**Task directions:**
Count every line in the entries below that contains the word "Require", and give only that number.

(Stored items)
□ □ □

(** * Polymedia suitcase: the Sui utilities and the RPC test page

  A shallow embedding of the parts of the repository that deal with
  address normalisation ([removeLeadingZeros]), RPC latency probing
  ([testRpcLatency] and the page's [runTest]), coin consolidation
  ([getCoinOfValue]) and paginated listing ([fetchAllDynamicFields]).

  Conventions of the embedding:
  - a JavaScript string is a [string] (the sources only inspect ASCII
    characters of it);
  - a JavaScript number holding a clock reading or a latency is a
    rational [Q]; only order and difference are used, rounding of the
    double-precision subtraction is not modelled;
  - an awaited call that may reject is a [Completion]: it either returns
    a value or throws a [JsError];
  - the remote node and the transaction builder are explicit state: the
    requests sent and the commands recorded are threaded through. *)

From Stdlib Require Import List String Ascii Bool Arith ZArith QArith Lia Lqa.
From Stdlib Require Import Sorting.Sorted Sorting.Permutation DecimalString Qround.
Import ListNotations.

Close Scope Q_scope.
Local Open Scope string_scope.
Local Open Scope list_scope.

(** ** JavaScript completions *)

Module Js.

(** A thrown [Error] object: its [name] (the class name found on the
    prototype chain) and its [message]. *)
Record JsError : Type := mkError { err_name : string; err_message : string }.

(** [String(err)], that is [Error.prototype.toString]. *)
Definition toString (e : JsError) : string :=
  if String.eqb (err_name e) "" then err_message e
  else if String.eqb (err_message e) "" then err_name e
  else (err_name e ++ ": " ++ err_message e)%string.

Inductive Completion (A : Type) : Type :=
| Return (a : A)
| Throw (e : JsError).
Arguments Return {A} a.
Arguments Throw {A} e.

Definition bind {A B} (c : Completion A) (k : A -> Completion B) : Completion B :=
  match c with
  | Return a => k a
  | Throw e => Throw e
  end.

(** [try { body } catch (err) { handler }] *)
Definition try_catch {A} (body : Completion A) (handler : JsError -> Completion A)
  : Completion A :=
  match body with
  | Return a => Return a
  | Throw e => handler e
  end.
(* ================================================================= *)
(** ** The converter on text without tables and code *)

(** X15: for a text without table rows, fenced code blocks and inline
    code spans (judged on the trimmed lines, as the stages see them) the
    converter works line by line: its output is the lines of the input,
    each trimmed and then put through the body of the last stage's loop,
    joined by line feeds. *)
Theorem converter_line_by_line (text : jsstring) :
  all_lines not_row text = true ->
  has_match Regex.codeBlockPattern (JS.join (trimmed_lines text) [LF]) = false ->
  has_match Regex.inlineCodePattern (JS.join (trimmed_lines text) [LF]) = false ->
  parseBacklogWiki text
  = Returned (JS.join (List.map markdown_line (trimmed_lines text)) [LF]).
Proof.
  intros Hrows Hcode Hinline.
  unfold parseBacklogWiki.
  rewrite parseTable_no_rows by assumption.
  cbn [bind]. f_equal.
  unfold parseCodeBlock. rewrite replace_all_no_match by assumption.
  unfold parseInlineCode. rewrite replace_all_no_match by assumption.
  unfold parseBasicMarkdown.
  now rewrite split_join
    by (apply trimmed_lines_nonempty || apply trimmed_lines_LF_free).
Qed.

Lemma converter_line_by_line_witness :
  parseBacklogWiki (str " # Top " ++ [LF] ++ str "- a **b**" ++ [LF]
                    ++ str "#### deep")
  = Returned (heading (str "1") (str "Top") ++ [LF]
              ++ list_item (str "a <strong>b</strong>") ++ [LF]
              ++ paragraph (str "#### deep")).
Proof.
  exact (@converter_line_by_line
           (str " # Top " ++ [LF] ++ str "- a **b**" ++ [LF]
            ++ str "#### deep")
           eq_refl eq_refl eq_refl).
Defined.

(* ================================================================= *)
(** ** Escaped text and the inline-code stage *)

Lemma amp_guarded_no_inline (s : jsstring) :
  amp_guarded s = true -> includes s (str "&code(") = false.
Proof.
  induction s as [|x s IH]; intros H; [reflexivity|].
  cbn [amp_guarded] in H. apply andb_true_iff in H as [Hx Hs].
  rewrite includes_unfold, (IH Hs), orb_false_r.
  change (JS.is_prefix (str "&code(") (x :: s))
    with (N.eqb 38 x && JS.is_prefix (str "code(") s).
  rewrite N.eqb_sym. destruct (N.eqb x 38); [|reflexivity].
  destruct s as [|d s]; [discriminate|].
  change (JS.is_prefix (str "code(") (d :: s))
    with (N.eqb 99 d && JS.is_prefix (str "ode(") s).
  rewrite N.eqb_sym. apply negb_true_iff in Hx. now rewrite Hx.
Qed.

Lemma amp_guarded_free (a r : jsstring) :
  free_of 38%N a = true -> amp_guarded (a ++ r) = amp_guarded r.
Proof.
  induction a as [|x a IH]; intros H; [reflexivity|].
  unfold free_of in H. cbn [forallb] in H.
  apply andb_true_iff in H as [Hx Ha]. apply negb_true_iff in Hx.
  cbn [app amp_guarded]. rewrite Hx. cbn [andb]. now apply IH.
Qed.

Lemma amp_guarded_entity (x : code_unit) (r : jsstring) :
  amp_guarded (entity x ++ r) = amp_guarded r.
Proof.
  unfold entity.
  destruct (N.eqb x 38) eqn:E1; [reflexivity|].
  destruct (N.eqb x 160) eqn:E2; [reflexivity|].
  destruct (N.eqb x 60) eqn:E3; [reflexivity|].
  destruct (N.eqb x 62) eqn:E4; [reflexivity|].
  cbn [app amp_guarded]. now rewrite E1.
Qed.

Lemma amp_guarded_escaped (text r : jsstring) :
  amp_guarded (escapeHtml text ++ r) = amp_guarded r.
Proof.
  rewrite escapeHtml_flat_map.
  induction text as [|x text IH]; [reflexivity|].
  cbn [flat_map]. rewrite <- app_assoc, amp_guarded_entity. exact IH.
Qed.

Lemma word_amp_free (l : jsstring) :
  forallb JS.is_word l = true -> free_of 38%N l = true.
Proof.
  unfold free_of. rewrite !forallb_forall. intros H x Hx.
  specialize (H x Hx). apply negb_true_iff.
  destruct (N.eqb x 38) eqn:E; [|reflexivity].
  apply N.eqb_eq in E. subst x. discriminate.
Qed.

Lemma language_class_amp_free (language : option jsstring) :
  is_language language = true ->
  free_of 38%N (language_class language) = true.
Proof.
  destruct language as [l|]; [|reflexivity].
  cbn [is_language language_class]. intros H.
  apply andb_true_iff in H as [_ H]. now apply word_amp_free.
Qed.

Lemma code_block_amp_guarded (language : option jsstring) (body : jsstring) :
  is_language language = true ->
  amp_guarded (code_block (language_class language) (escapeHtml body)) = true.
Proof.
  intros H. unfold code_block.
  repeat rewrite <- app_assoc.
  repeat (rewrite amp_guarded_free by reflexivity).
  rewrite amp_guarded_free by now apply language_class_amp_free.
  repeat (rewrite amp_guarded_free by reflexivity).
  now rewrite amp_guarded_escaped.
Qed.

Lemma parseInlineCode_amp_guarded (s : jsstring) :
  amp_guarded s = true -> parseInlineCode s = s.
Proof.
  intros H. unfold parseInlineCode. apply replace_all_no_match.
  apply amp_guarded_no_inline in H. revert H.
  apply has_match_needs. intros t m Hm.
  now apply inlineCodePattern_includes in Hm.
Qed.

Lemma parseCodeBlock_single_fence (language : option jsstring)
      (code : jsstring) :
  is_language language = true ->
  shortest_body (str "{/code}") code [] = true ->
  parseCodeBlock (fence language code)
  = code_block (language_class language) (escapeHtml (JS.trim code)).
Proof.
  intros Hlang Hshort.
  pose proof (@parseCodeBlock_fence [] language code [] Hlang Hshort eq_refl)
    as H.
  cbn [app] in H. rewrite !app_nil_r in H. exact H.
Qed.

Lemma amp_guarded_block_tail (language : option jsstring)
      (body r : jsstring) :
  is_language language = true ->
  amp_guarded (code_block (language_class language) (escapeHtml body) ++ r)
  = amp_guarded r.
Proof.
  intros H. unfold code_block.
  repeat rewrite <- app_assoc.
  repeat (rewrite amp_guarded_free by reflexivity).
  rewrite amp_guarded_free by now apply language_class_amp_free.
  repeat (rewrite amp_guarded_free by reflexivity).
  rewrite amp_guarded_escaped.
  now rewrite amp_guarded_free by reflexivity.
Qed.

Lemma parseInlineCode_around_block (pre post : jsstring)
      (language : option jsstring) (body : jsstring) :
  is_language language = true ->
  free_of 38%N pre = true ->
  free_of 38%N post = true ->
  parseInlineCode
    (pre ++ code_block (language_class language) (escapeHtml body) ++ post)
  = pre ++ code_block (language_class language) (escapeHtml body) ++ post.
Proof.
  intros Hlang Hpre Hpost. apply parseInlineCode_amp_guarded.
  rewrite amp_guarded_free by exact Hpre.
  rewrite amp_guarded_block_tail by exact Hlang.
  rewrite <- (app_nil_r post). now rewrite amp_guarded_free.
Qed.

(** X16: the inline-code stage returns as it is

    - whatever [escapeHtml] returns: there every ampersand starts an
      entity, so no [&code(] is left;
    - a text made of an emitted code block with text before and behind
      it that holds no ampersand;
    - hence what the code-block stage makes of a text that is exactly
      one fence, also when the body of the fence holds an inline span.

    An emitted block is not protected from an inline span written around
    the fence: for ["&code({code}x{/code});"] the block becomes the body
    of the span and is escaped once more. *)
Theorem escaped_code_passes_inline_stage :
  (forall text, parseInlineCode (escapeHtml text) = escapeHtml text)
  /\ (forall pre post language body,
         is_language language = true ->
         free_of 38%N pre = true ->
         free_of 38%N post = true ->
         parseInlineCode
           (pre
            ++ (str "<pre class=" ++ dq ++ str "backlog-code-block" ++ dq
               ++ str "><code class=" ++ dq ++ str "language-"
               ++ match language with
                  | Some lang => lang
                  | None => str "text"
                  end
               ++ dq ++ str ">" ++ escapeHtml body
               ++ str "</code></pre>")
            ++ post)
         = pre
           ++ (str "<pre class=" ++ dq ++ str "backlog-code-block" ++ dq
               ++ str "><code class=" ++ dq ++ str "language-"
               ++ match language with
                  | Some lang => lang
                  | None => str "text"
                  end
               ++ dq ++ str ">" ++ escapeHtml body
               ++ str "</code></pre>")
           ++ post)
  /\ (forall language code,
         is_language language = true ->
         shortest_body (str "{/code}") code [] = true ->
         parseInlineCode (parseCodeBlock (fence language code))
         = str "<pre class=" ++ dq ++ str "backlog-code-block" ++ dq
           ++ str "><code class=" ++ dq ++ str "language-"
           ++ match language with
                 | Some lang => lang
                 | None => str "text"
                 end
           ++ dq ++ str ">" ++ escapeHtml (JS.trim code)
           ++ str "</code></pre>")
  /\ (parseCodeBlock span_around_fence
      = str "&code("
        ++ (str "<pre class=" ++ dq ++ str "backlog-code-block" ++ dq
            ++ str "><code class=" ++ dq ++ str "language-"
            ++ str "text"
            ++ dq ++ str ">" ++ str "x"
            ++ str "</code></pre>")
        ++ str ");"
      /\ parseInlineCode (parseCodeBlock span_around_fence)
         = str "<code class=" ++ dq ++ str "backlog-inline-code" ++ dq
           ++ str ">"
           ++ escapeHtml
                (str "<pre class=" ++ dq ++ str "backlog-code-block" ++ dq
                    ++ str "><code class=" ++ dq ++ str "language-"
                    ++ str "text"
                    ++ dq ++ str ">" ++ str "x"
                    ++ str "</code></pre>")
           ++ str "</code>").
Proof.
  split; [|split; [|split]].
  - intros text. apply parseInlineCode_amp_guarded.
    rewrite <- (app_nil_r (escapeHtml text)). apply amp_guarded_escaped.
  - intros pre post language body Hlang Hpre Hpost.
    pose proof (@parseInlineCode_around_block pre post language body
                  Hlang Hpre Hpost) as H.
    unfold code_block in H. destruct language as [lang|];
      cbn [language_class] in H; repeat rewrite <- app_assoc in *;
      exact H.
  - intros language code Hlang Hshort.
    rewrite parseCodeBlock_single_fence by assumption.
    rewrite (@parseInlineCode_amp_guarded _
               (@code_block_amp_guarded language (JS.trim code) Hlang)).
    unfold code_block. destruct language as [lang|];
      cbn [language_class]; now repeat rewrite <- app_assoc.
  - split; reflexivity.
Qed.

□ □ □

**Task response:**
2